We have learned that A. E. Darton, of the Town of Unity, has commenced the building of a new residence on his farm.  The house will be 32’x32’, with a wing of 16’x26’.  The building will be brick veneered and will provide not only a comfortable but also a very attractive place. 


Richard Dewhurst has 75 choice residence lots for sale and the lumber to build houses upon the lots.  He will sell both lots and lumber on credit to suit the purchaser with from one to five years to repay the loan.  He also has nine 40’s of good farmland within two miles of Neillsville for sale. Build yourself a house or buy a farm.


Money in Chili is so scarce just now that pasteboard notes, handwritten, are used instead of coins.  Merchants state their name and a certain sum on a scrap of pasteboard.  These notes will circulate as money until they can at least be redeemed by its original producer.


The Dignin sisters, formerly of Chilton, have opened a milliner and dressmaking establishment.  They have set up their business in the Esch-Rabenstein building.  They would be pleased to have the ladies of Neillsville and vicinity call on them and examine the goods and workmanship in their shop.

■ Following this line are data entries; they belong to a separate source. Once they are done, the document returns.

Definition effect_ : Async State unit :=
  authenticated ← Api.isAuthenticated;
  if negb authenticated then effect (RouterPush "/login")
  else setState (setIsLoading false).

(** Lines 18-22: the message shown while [isLoading], the children after. *)
Inductive View := Checking | Children.

Definition render (st : State) : View :=
  if isLoading st then Checking else Children.

End AuthGuard.

(** ** The summary dashboard ([lib/types.ts], lines 54-335) *)
Module SummaryPage.

Record State := mkState {
  summaryData : option SummaryData.t;
  isLoading : bool;
  error : option string;
  countries : list Country.t
}.

Definition initialState : State := mkState None true None [].

Definition setSummaryData v st := mkState v (isLoading st) (error st) (countries st).
Definition setIsLoading v st := mkState (summaryData st) v (error st) (countries st).
Definition setError v st := mkState (summaryData st) (isLoading st) v (countries st).
Definition setCountries v st := mkState (summaryData st) (isLoading st) (error st) v.

Definition fetchData : Async State unit :=
  setState (setIsLoading true);;
  tryFinally
    (tryCatch
       (summaryResponse ← Api.get "/Summary" [];
        setState (setSummaryData (summaryOf summaryResponse));;
        countriesResponse ← Api.get "/Country" [];
        setState (setCountries (countriesOf countriesResponse)))
       (λ err,
          effect (ConsoleError "Error fetching data:" err);;
          setState (setError (Some "Failed to load summary data. Please try again later."))))
    (setState (setIsLoading false)).

(** The effect of the component: [useEffect(..., [])]. *)
Definition mount : list (Async State unit) := [fetchData].

Definition getCountryName (countries : list Country.t) (code : string) : string :=
  let normalizedCode := JS.toUpperCase (JS.trim code) in
  let country :=
    find (λ c, String.eqb (JS.toUpperCase (Country.code c)) normalizedCode) countries in
  match country with
  | Some c => Country.name c
  | None => code
  end.

Definition transformDataForChart (countries : list Country.t)
    (data : option CountRecord) : list ChartEntry.t :=
  match data with
  | None => []
  | Some data =>
      JS.sort (λ a b, ChartEntry.count b - ChartEntry.count a)
        (map (λ '(code, count),
                ChartEntry.mk (getCountryName countries code) code count)
             (Object_entries data))
  end.

Definition providersChartData (st : State) : list ChartEntry.t :=
  transformDataForChart (countries st)
    (summaryData st ≫= SummaryData.providersByCountry).

Definition servicesChartData (st : State) : list ChartEntry.t :=
  transformDataForChart (countries st)
    (summaryData st ≫= SummaryData.servicesByCountry).

(** Lines 144 and 150: [data ? Object.keys(data).length : 0]. *)
Definition countryCount (data : option CountRecord) : nat :=
  match data with
  | Some data => length (Object_keys data)
  | None => 0%nat
  end.

(** Lines 169-170 and 181-182:
    [data ? Object.values(data).reduce((a, b) => a + b, 0) : 0]. *)
Definition total (data : option CountRecord) : Z :=
  match data with
  | Some data => foldl (λ a b, a + b) 0 (Object_values data)
  | None => 0
  end.

(** What the dashboard shows: the four numbers of the cards, and the data of
    the two charts, which are also the rows of the two tables. *)
Record Dashboard := mkDashboard {
  providerCountries : nat;
  serviceCountries : nat;
  providersTotal : Z;
  servicesTotal : Z;
  providersChart : list ChartEntry.t;
  servicesChart : list ChartEntry.t
}.

Definition dashboard (st : State) : Dashboard :=
  mkDashboard
    (countryCount (summaryData st ≫= SummaryData.providersByCountry))
    (countryCount (summaryData st ≫= SummaryData.servicesByCountry))
    (total (summaryData st ≫= SummaryData.providersByCountry))
    (total (summaryData st ≫= SummaryData.servicesByCountry))
    (providersChartData st) (servicesChartData st).

(** Lines 113-130: the spinner, else the error, else the dashboard. *)
Inductive View :=
| Spinner
| ErrorAlert (message : string)
| Page (d : Dashboard).

Definition render (st : State) : View :=
  if isLoading st then Spinner
  else match error st with
       | Some message =>
           if JS.truthy message then ErrorAlert message else Page (dashboard st)
       | None => Page (dashboard st)
       end.

End SummaryPage.

(** ** The provider list ([app/providers/page.tsx]) *)
Module ProvidersPage.

Record State := mkState {
  providerData : PaginatedResponse.t Provider.t;
  isLoading : bool;
  currentPage : Z;
  isLoadingCountries : bool;
  countries : list Country.t
}.

Definition initialState : State :=
  mkState (PaginatedResponse.mk [] 1 1 0 false false) true 1 true [].

Definition setProviderData v st :=
  mkState v (isLoading st) (currentPage st) (isLoadingCountries st) (countries st).
Definition setIsLoading v st :=
  mkState (providerData st) v (currentPage st) (isLoadingCountries st) (countries st).
Definition setCurrentPage v st :=
  mkState (providerData st) (isLoading st) v (isLoadingCountries st) (countries st).
Definition setIsLoadingCountries v st :=
  mkState (providerData st) (isLoading st) (currentPage st) v (countries st).
Definition setCountries v st :=
  mkState (providerData st) (isLoading st) (currentPage st) (isLoadingCountries st) v.

Definition getCountryName (countries : list Country.t) (countryCode : string) : string :=
  let countryCode := JS.trim (JS.toUpperCase countryCode) in
  let country := find (λ c, String.eqb (Country.code c) countryCode) countries in
  match country with
  | Some c => Country.name c
  | None => countryCode
  end.

Definition fetchProviders (currentPage : Z) : Async State unit :=
  setState (setIsLoading true);;
  tryFinally
    (tryCatch
       (response ← Api.get "/Provider" [("pageNumber", currentPage); ("pageSize", 2)];
        setState (setProviderData (providerPageOf response)))
       (λ error, effect (ConsoleError "Error fetching providers:" error)))
    (setState (setIsLoading false)).

Definition fetchCountries : Async State unit :=
  setState (setIsLoadingCountries true);;
  tryFinally
    (tryCatch
       (response ← Api.get "/Country" [];
        setState (setCountries (countriesOf response)))
       (λ error, effect (ConsoleError "Error fetching countries:" error)))
    (setState (setIsLoadingCountries false)).

(** [useEffect(..., [currentPage])]: run after the first render and after
    every render in which [currentPage] changed.  Both functions are called
    without [await]. *)
Definition effect_ (st : State) : list (Async State unit) :=
  [fetchCountries; fetchProviders (currentPage st)].

Definition handlePageChange (newPage : Z) (st : State) : State :=
  setCurrentPage newPage st.

(** Lines 150-175: the two buttons, with their [disabled] attribute and the
    page their [onClick] passes to [handlePageChange]. *)
Record Pagination := mkPagination {
  previousDisabled : bool;
  previousPage : Z;
  nextDisabled : bool;
  nextPage : Z
}.

(** The spinner replaces the page while [isLoading]; the navigation is
    rendered when there is more than one page. *)
Definition pagination (st : State) : option Pagination :=
  if isLoading st then None
  else if 1 <? PaginatedResponse.totalPages (providerData st)
  then Some (mkPagination
               (negb (PaginatedResponse.hasPreviousPage (providerData st)))
               (currentPage st - 1)
               (negb (PaginatedResponse.hasNextPage (providerData st)))
               (currentPage st + 1))
  else None.

Inductive Button := Previous | Next.

(** A click on a rendered, enabled button. *)
Definition click (b : Button) (st : State) : option State :=
  nav ← pagination st;
  match b with
  | Previous =>
      if previousDisabled nav then None else Some (handlePageChange (previousPage nav) st)
  | Next =>
      if nextDisabled nav then None else Some (handlePageChange (nextPage nav) st)
  end.

End ProvidersPage.

(** ** The fields shared by the two provider forms

    The JSX of the services, the country picker and the custom attributes is
    the same in [EditProviderPage] (lines 241-490) and in [NewProviderPage]
    (lines 677-924). *)
Module ProviderFields.

Definition setServices v (form : ProviderForm.t) : ProviderForm.t :=
  ProviderForm.mk (ProviderForm.id form) (ProviderForm.nit form) (ProviderForm.name form)
    (ProviderForm.email form) v (ProviderForm.attributes form).

Definition setAttributes v (form : ProviderForm.t) : ProviderForm.t :=
  ProviderForm.mk (ProviderForm.id form) (ProviderForm.nit form) (ProviderForm.name form)
    (ProviderForm.email form) (ProviderForm.services form) v.

Definition setCountryCodes v (service : ServiceForm.t) : ServiceForm.t :=
  ServiceForm.mk (ServiceForm.name service) (ServiceForm.hourlyRate service) v
    (ServiceForm.id service).

(** The rows that [appendService] and [appendAttribute] receive. *)
Definition blankService : ServiceForm.t := ServiceForm.mk "" 0%Q [] None.
Definition blankAttribute : AttributeForm.t := AttributeForm.mk "" "" None.

(** [append] and [remove] of [useFieldArray]. *)
Definition append {A} (row : A) (fields : list A) : list A := fields ++ [row].
Definition remove {A} (index : nat) (fields : list A) : list A := delete index fields.

(** The [Remove] button of a row is rendered when [fields.length > 1]. *)
Definition removeRendered {A} (fields : list A) : bool := (1 <? length fields)%nat.

(** The countries listed under the search box. *)
Definition filteredCountries (countries : list Country.t) (searchTerm : string)
    : list Country.t :=
  if JS.truthy searchTerm
  then filter (λ country,
                 Is_true (JS.includes (JS.toLowerCase (Country.name country))
                            (JS.toLowerCase searchTerm)))
         countries
  else countries.

(** An entry of the dropdown: the country it shows and the value its
    [onClick] passes to [field.onChange]. *)
Record DropdownItem := mkDropdownItem {
  itemCountry : Country.t;
  itemOnClick : list string
}.

(** [filteredCountries.map(...)]: [None] is the [null] returned for a country
    whose code is already selected. *)
Definition dropdown (countries : list Country.t) (searchTerm : string)
    (value : list string) : list (option DropdownItem) :=
  map (λ country,
         if JS.arrayIncludes value (Country.code country) then None
         else Some (mkDropdownItem country (value ++ [Country.code country])))
      (filteredCountries countries searchTerm).

(** The [onClick] of the cross on the chip of [code]. *)
Definition chipOnClick (value : list string) (code : string) : list string :=
  filter (λ v, v ≠ code) value.

(** [field.onChange] of the picker of service [index]. *)
Definition onChange (index : nat) (v : list string) (form : ProviderForm.t)
    : ProviderForm.t :=
  setServices (alter (setCountryCodes v) index (ProviderForm.services form)) form.

(** What the user can do on the fields. *)
Inductive FormEvent :=
| ClickAddService
| ClickRemoveService (index : nat)
| ClickAddAttribute
| ClickRemoveAttribute (index : nat)
| ClickDropdownItem (index : nat) (searchTerm : string) (position : nat)
| ClickChip (index : nat) (code : string)
| TypeServiceName (index : nat) (text : string)
| TypeHourlyRate (index : nat) (rate : Q)
| TypeAttributeKey (index : nat) (text : string)
| TypeAttributeValue (index : nat) (text : string).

North’s building, on the corner of Hewett and Sixth Street, will be remodeled.  A wall, three brick thick will enclose the north and west sides, while the south and east sides will be but a single brick veneering. A flat roof will take the place of the old roof.  A stone wall is being built under the rear part of the building.  When completed, the building will impart dignity to that corner.


During the past week, Greenwood has been assured the location of a large stave and heading factory.  A representative of the Hutchinson Cooperage Co., of Peoria, Ill., had visited Greenwood and was offered twenty acres of land and a cash bonus to locate there.  He has accepted the offer and will at once put in the new plant.  The mill is to be 35’x70’ in dimensions with a dry kiln, 35’x90’.  It will be located the Central Depot.  There will be 30 to 50 men employed at once, with an additional 20 men expected to be hired later.

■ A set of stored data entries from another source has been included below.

Lemma max0_spec (x : Qc) :
  (0 ≤ PercentBar.max0 x)%Qc ∧ (x ≤ PercentBar.max0 x)%Qc
  ∧ (PercentBar.max0 x = 0%Qc ∨ PercentBar.max0 x = x).
Proof.
  unfold PercentBar.max0. destruct (Number.ltb x 0) eqn:Hx.
  - apply ltb_lt in Hx. split; [done|]. split; [by apply Qclt_le_weak|].
    by left.
  - apply ltb_ge in Hx. split; [done|]. split; [done|]. by right.
Qed.

Lemma min100_spec (x : Qc) :
  (PercentBar.min100 x ≤ PercentBar.hundred)%Qc
  ∧ (PercentBar.min100 x ≤ x)%Qc
  ∧ (PercentBar.min100 x = PercentBar.hundred ∨ PercentBar.min100 x = x).
Proof.
  unfold PercentBar.min100.
  destruct (Number.ltb PercentBar.hundred x) eqn:Hx.
  - apply ltb_lt in Hx. split; [done|]. split; [by apply Qclt_le_weak|].
    by left.
  - apply ltb_ge in Hx. split; [done|]. split; [done|]. by right.
Qed.

(** The clamped percentage for a non-zero maximum. *)
Lemma percent_nonzero (value max : Qc) :
  max ≠ 0%Qc →
  PercentBar.percent value max
  = Some (PercentBar.min100
            (PercentBar.max0 (value / max * PercentBar.hundred)%Qc)).
Proof.
  intros Hm%eqb_neq. unfold PercentBar.percent. by rewrite Hm.
Qed.

(** X8.  The fill of a percent bar never leaves the track: its width is a
    percentage between 0 and 100 whatever the value and the maximum are.
    For a positive maximum the width is 0 for a value of at most 0, 100
    for a value of at least the maximum, and the exact percentage in
    between.  The width is not a number only for 0 out of 0. *)
Theorem percentBar_width_bounds (value : Qc) (max height : option Qc)
    (color : option string) :
  let m := default PercentBar.hundred max in
  let w := PercentBar.fillWidth
             (PercentBar.percentBar value max height color) in
  (∀ p, w = Some p → (0 ≤ p)%Qc ∧ (p ≤ PercentBar.hundred)%Qc)
  ∧ (w = None ↔ m = 0%Qc ∧ value = 0%Qc)
  ∧ ((0 < m)%Qc →
     ((value ≤ 0)%Qc → w = Some 0%Qc)
     ∧ ((m ≤ value)%Qc → w = Some PercentBar.hundred)
     ∧ ((0 ≤ value)%Qc → (value ≤ m)%Qc →
        w = Some (value / m * PercentBar.hundred)%Qc)).
Proof.
  intros m w. subst w. unfold PercentBar.percentBar. cbn. fold m.
  split; [|split].
  - intros p. unfold PercentBar.percent.
    destruct (Number.eqb m 0).
    + destruct (Number.ltb 0 value).
      { intros [= <-]. split; [|done]. apply Qclt_le_weak, hundred_pos. }
      destruct (Number.ltb value 0); [|done].
      intros [= <-]. split; [done|]. apply Qclt_le_weak, hundred_pos.
    + intros [= <-].
      set (raw := (value / m * PercentBar.hundred)%Qc).
      destruct (min100_spec (PercentBar.max0 raw)) as (Hle & _ & _).
      split; [|done].
      destruct (min100_spec (PercentBar.max0 raw)) as (_ & _ & [->| ->]).
      * apply Qclt_le_weak, hundred_pos.
      * apply max0_spec.
  - unfold PercentBar.percent. destruct (Number.eqb m 0) eqn:Hm.
    + apply eqb_eq in Hm.
      destruct (Number.ltb 0 value) eqn:Hpos.
      { split; [done|]. intros [_ ->]. by rewrite ltb_irrefl in Hpos. }
      destruct (Number.ltb value 0) eqn:Hneg.
      { split; [done|]. intros [_ ->]. by rewrite ltb_irrefl in Hneg. }
      split; [|done]. intros _. split; [done|].
      apply ltb_ge in Hpos, Hneg. by apply Qcle_antisym.
    + apply eqb_neq in Hm. split; [done|]. by intros [? _].
  - intros Hm. rewrite (percent_nonzero _ _ (pos_neq_0 _ Hm)).
    set (raw := (value / m * PercentBar.hundred)%Qc).
    assert (H0 : (0 * m)%Qc = 0%Qc) by ring.
    assert (H1 : (PercentBar.hundred * m)%Qc
                 = (m * PercentBar.hundred)%Qc) by ring.
    split; [|split].
    + intros Hv.
      assert (Hraw : (raw ≤ 0)%Qc).
      { apply level_ge; [done|]. rewrite H0.
        assert ((0 * PercentBar.hundred)%Qc = 0%Qc) as <- by ring.
        by apply Qcmult_le_mono_pos_r; [apply hundred_pos|]. }
      assert (PercentBar.max0 raw = 0%Qc) as ->.
      { destruct (max0_spec raw) as (H0' & _ & [->| Heq]); [done|].
        rewrite Heq in *. by apply Qcle_antisym. }
      unfold PercentBar.min100.
      assert (Number.ltb PercentBar.hundred 0 = false) as ->; [|done].
      apply ltb_ge, Qclt_le_weak, hundred_pos.
    + intros Hv.
      assert (Hraw : (PercentBar.hundred ≤ raw)%Qc).
      { apply level_le; [done|]. rewrite H1.
        by apply Qcmult_le_mono_pos_r; [apply hundred_pos|]. }
      assert (PercentBar.max0 raw = raw) as ->.
      { unfold PercentBar.max0.
        assert (Number.ltb raw 0 = false) as ->; [|done].
        apply ltb_ge. etrans; [|exact Hraw].
        apply Qclt_le_weak, hundred_pos. }
      unfold PercentBar.min100.
      destruct (Number.ltb PercentBar.hundred raw) eqn:Hlt; [done|].
      apply ltb_ge in Hlt. f_equal. by apply Qcle_antisym.
    + intros Hlo Hhi.
      assert (Hraw0 : (0 ≤ raw)%Qc).
      { apply level_le; [done|]. rewrite H0.
        assert ((0 * PercentBar.hundred)%Qc = 0%Qc) as <- by ring.
        by apply Qcmult_le_mono_pos_r; [apply hundred_pos|]. }
      assert (Hraw1 : (raw ≤ PercentBar.hundred)%Qc).
      { apply level_ge; [done|]. rewrite H1.
        by apply Qcmult_le_mono_pos_r; [apply hundred_pos|]. }
      unfold PercentBar.max0, PercentBar.min100.
      assert (Number.ltb raw 0 = false) as -> by by apply ltb_ge.
      by assert (Number.ltb PercentBar.hundred raw = false) as ->
        by by apply ltb_ge.
Qed.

Fred Wesenberg, of Pleasant Ridge, is looking for some farm help.  He would like to hire a boy, who goes to school, to do chores in the morning and evening, in exchange for room and board.  Or, he will hire a boy for room, board and wages.


We think the Neillsville School Board would do well to have the schoolhouses painted.  The Second Ward school building is worn thread bare for want of paint.  A coat of paint would save many dollars worth of lumber and carpenter work in replacing rotten timber by lack of it.


October 1932


The two motorcycle officers, O. K. Riplinger of Neillsville and W. R. Hare of Owen, who have been patrolling Clark County highways, were taken off duty October 1st.  The officers started their duties on April 5th and have been relieved of the motorcycle patrol work due to the appropriated money being exhausted for that service.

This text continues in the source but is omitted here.